Per condurre l’analisi, i ricercatori hanno poi misurato quante fossero le coppie di cognomi uguali in ciascun dipartimento o facoltà rispetto al numero totale di coppie di cognomi. E qui arriva il difficile: comprendere se e come eventuali anomalie nelle coppie di cognomi uguali fossero lo specchio, effettivamente, di minore o maggiore mobilità dei ricercatori o, ancora peggio, della presenza di nepotismo negli atenei. Perché, naturalmente, la sovrabbondanza di un cognome tra i dipendenti di un istituto potrebbe semplicemente essere legata al fatto che tale cognome è più diffuso di altri e, quindi, non essere necessariamente legato a fenomeni di nepotismo.
“Per comprenderlo, abbiamo randomizzato in tre modi il campione”, spiegano ancora gli autori del lavoro. “Abbiamo estratto casualmente dei cognomi da tutte le università italiane e li abbiamo assegnati ai singoli dipartimenti; poi abbiamo ripetuto la cosa estraendo i cognomi dei ricercatori che lavorano nella stessa città città e da quelli di tutti gli scienziati che lavorano in un determinato campo”. I campioni casuali così costruiti sono stati poi confrontati con quelli reali: dall’analisi è emerso che, in Italia, i ricercatori tendono a fortemente a rimanere nelle proprie città d’origine, nel senso che la distribuzione dei cognomi nei dipartimenti ricalca molto fedelmente la distribuzione dei cognomi nelle città di appartenenza. Lo stesso discorso, invece, non vale per ricercatori di Francia e Stati Uniti, che invece sono risultati essere molto più mobili nei rispettivi territori nazionali. “Per gli Stati Uniti”, dicono ancora gli scienziati, “è emerso inoltre che esistono dei cognomi di disciplina, nel senso che, per esempio, è molto probabile che persone con un cognome asiatico si occupino di materie tecniche o scientifiche”.
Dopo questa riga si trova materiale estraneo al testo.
(** C4, as amended.  A requested feature count [k] that is not below the
    number of feature columns reaching the selection step is passed over in
    silence: the pipeline returns exactly what it returns without a count
    (same outcome, same store, same messages), and its second half leaves the
    fields of the preprocessor, the selector among them, as the first half
    left them. *)
Theorem feature_count_not_below_columns_is_ignored
    (df : loc) (target_column : string) (test_size : Q)
    (missing_strategy encoding_method scaling_method : string)
    (k : Z) (task_type : string) (w : world) :
  (forall X y w1 tX,
     pipeline_features df target_column missing_strategy encoding_method
       scaling_method task_type w = (Ok (X, y), w1) ->
     frames w1 !! X = Some tX -> (Z.of_nat (length tX) <= k)%Z) ->
  preprocess_pipeline df target_column test_size missing_strategy encoding_method
    scaling_method (Some k) task_type w =
  preprocess_pipeline df target_column test_size missing_strategy encoding_method
    scaling_method None task_type w /\
  forall X y w1,
    pipeline_features df target_column missing_strategy encoding_method
      scaling_method task_type w = (Ok (X, y), w1) ->
    self (snd (preprocess_pipeline df target_column test_size missing_strategy
                 encoding_method scaling_method (Some k) task_type w)) = self w1.
Proof.
  intros Hk.
  assert (Heq : preprocess_pipeline df target_column test_size missing_strategy
                  encoding_method scaling_method (Some k) task_type w =
                preprocess_pipeline df target_column test_size missing_strategy
                  encoding_method scaling_method None task_type w).
  { unfold preprocess_pipeline. apply bind_congr. intros [X y] w1 Hfeat. simpl.
    destruct (frames w1 !! X) as [tX|] eqn:HX.
    - eapply pipeline_select_split_skips; [exact HX|]. by eapply Hk.
    - unfold pipeline_select_split, bind, read. by rewrite HX. }
  split; [exact Heq|].
  intros X y w1 Hfeat. rewrite Heq. unfold preprocess_pipeline.
  rewrite (bind_ok _ _ _ _ _ Hfeat). simpl.
  apply keeps_self_pipeline_select_split.
Qed.

End FeatureCount.

(** Two feature columns and a numeric target; five features are requested. *)
Definition two_features_example : table :=
  [("a", NumCol [Fin 1; Fin 2; Fin 3; Fin 4]);
   ("b", NumCol [Fin 4; Fin 3; Fin 2; Fin 1]);
   ("y", NumCol [Fin 10; Fin 20; Fin 30; Fin 40])].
In particolare, l’ipotesi (ragionevole) è che chi fa assumere un proprio parente ricopra una carica di professore ordinario nell’istituto di ricerca dove lavora: effettivamente, l’analisi del database ha mostrato una sovrabbondanza di coppie di cognomi uguali costituite da un professore ordinario e da un ricercatore di rango inferiore. Per di più, gli autori del lavoro hanno notato che i cognomi dei ricercatori assunti prima del 2010, anno di entrata in vigore della riforma Gelmini, che proibiva espressamente l’assunzione di parenti fino al quarto grado, erano significativamente più simili a quelli dei ricercatori di ruolo rispetto a quello che si sarebbe atteso in una distribuzione casuale. “Questa osservazione sembra confermare”, concludono gli scienziati, “sebbene indirettamente, l’ipotesi che la distribuzione dei cognomi sia effettivamente correlata alla presenza di nepotismo”.